Because of their ubiquitous availability in indoor areas, wireless signals have been the focus of much research for activity recognition [1]. In fact, different indoor localization approaches in the literature can be generally classified into three main groups according to the modeling information that they are relying on. Namely, one can either rely on the received signal strength (RSS)-based methods, angle-of-arrival (AoA)-based methods or time-of-arrival (ToA)-based localization algorithms [9]. Both AoA and ToA localization schemes rely on stringent system-level requirements such as complex antenna array on the receiver side [10] and precise clock synchronization among the reference devices respectively [9]. Relying on a mutually synchronized receivers, the authors in [9] proposed an algorithm to obtain a high-resolution estimate of the time of arrival (TOA) of the long training sequence symbol at each receiver in a LoS scenario. However, unlike [9], He and al. [11] implemented a complete prototype based on asynchronous TDOA wherein the test areas are limited to a few meters’ squares.
Relying on WiFi fingerprinting techniques, the RSS has been used successfully for active localization of wireless devices [12] [13]. Tseng et al. are the first to utilize ray tracing as a channel predictor to assist indoor finger printing using channel impulse response measurements to achieve 25% localization error reduction [13]. Using ZigBee wireless sensor networks, the authors in [6] presented a novel RSS-based fingerprinting approach for room-level localization.

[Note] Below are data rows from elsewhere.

(** Whether the interval of a policy is over: never rotated, or the whole
    seconds since the last rotation reach it. *)
Definition rotation_due (now : Z) (last : option Z) (policy : RotationPolicy) : cxx bool :=
  match last with
  | None => Ret true
  | Some t => elapsed ← int64_sub now t; Ret (interval policy <=? Z.quot elapsed 1000000000)
  end.
Fixpoint check_policies (now : Z) (l : list (string * RotationPolicy)) : eff S (list RotationEvent) :=
  match l with
  | [] => mret []
  | (key, policy) :: l =>
      last ← (λ s, Ret (last_rotation_ s !! key, s));
      due ← ⌊ rotation_due now last policy ⌋;
      events ← (if (due : bool) then e ← rotate_key key; mret [e] else mret []);
      rest ← check_policies now l;
      mret (events ++ rest)
  end.
(** The policies in the order of the map, which the library does not
    specify. *)
Definition check_and_rotate : eff S (list RotationEvent) :=
  now ← read_system_clock;
  policies ← (λ s, Ret (map_to_list (policies_ s), s));
  check_policies now policies.
End Provider.
End Manager.

(** ** Secrets do not leak

    A relational logic for effects in two worlds, and noninterference: two
    runs whose providers hold the same keys with different values cannot be
    told apart by the audit log, the rotation history, the callbacks or the
    error messages. *)

(** ** Two runs in related worlds *)
Definition low {W A B} (RW : W → W → Prop) (R : A → B → Prop) (m : eff W A) (m' : eff W B) : Prop :=
  ∀ w w', RW w w' →
    match m w, m' w' with
    | Ret (a, v), Ret (b, v') => R a b ∧ RW v v'
    | UB, UB | NoFuel, NoFuel => True
    | _, _ => False
    end.

Section Low.
Context {W A A' B B' : Type} (RW : W → W → Prop).
Lemma low_ret (R : A → A' → Prop) a a' : R a a' → low RW R (mret a) (mret a').
Proof. by intros HR w w' Hw. Qed.
Lemma low_bind (R : A → A' → Prop) (Q : B → B' → Prop) m m' f f' :
  low RW R m m' → (∀ a a', R a a' → low RW Q (f a) (f' a')) → low RW Q (m ≫= f) (m' ≫= f').
Proof.
  intros Hm Hf w w' Hw. specialize (Hm w w' Hw). unfold mbind, eff_bind.
  destruct (m w) as [[a v]| |], (m' w') as [[a' v']| |]; try done.
  destruct Hm as [HR Hv]. by apply Hf.
Qed.
Lemma low_weaken (R Q : A → A' → Prop) m m' : low RW R m m' → (∀ a a', R a a' → Q a a') → low RW Q m m'.
Proof.
  intros Hm HRQ w w' Hw. specialize (Hm w w' Hw).
  destruct (m w) as [[a v]| |], (m' w') as [[a' v']| |]; try done. destruct Hm. auto.
Qed.
Lemma low_lift (c : cxx A) : low RW eq ⌊ c ⌋ ⌊ c ⌋.
Proof. intros w w' Hw. unfold lift. by destruct c. Qed.
End Low.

This is a threshold algorithm based on receiver operating characteristic analysis. An alternative approach, enabled by ultra-wide band (UWB) radios, is based on measuring the time-off-flight (ToF) between two nodes and enhanced by detailed information about propagation channel characteristics [1].
The authors in [5] and [1] presented a custom UWB system and a modified WiFi system to acquire some other metrics than RSS. After transforming the wide-band 802.11 to narrowband pulses, the WiSee system [3] extracts the doppler information using the short-time Fourier Transform (STFT) which is then segmented to discriminate different patterns. These segments are then used in a simple classification scheme. On the other hand, the authors in [1] presented an approach to indoor localization using a convolutional neural network (CNN) for channel classification and ranging error regression on 1-dimensional raw CSI traces rather than on derived features. In [5] the authors used the long short-term memory (LSTM) for activity recognition where the feature extraction is not performed. Even if the LSTM approach suffers from long training time, it is shown to outperform the ML-based techniques.
Apart from WiFi signals, the expected wide spread of IoT devices using low power wide area (LPWA) technologies such as LoRaWAN, opens up new perspectives to explore the massive amount of generated data. It is therefore expected to enable various services and applications that rely on precise locations of people, goods, and assets, ranging from home automation and assisted living to increased automation of production and logistic processes and wireless network optimization. A variety of applications across several business verticals can exploit LPWA technologies to connect their end devices. These business sectors include but not limited to smart grids, smart city, and industrial monitoring, etc. [14].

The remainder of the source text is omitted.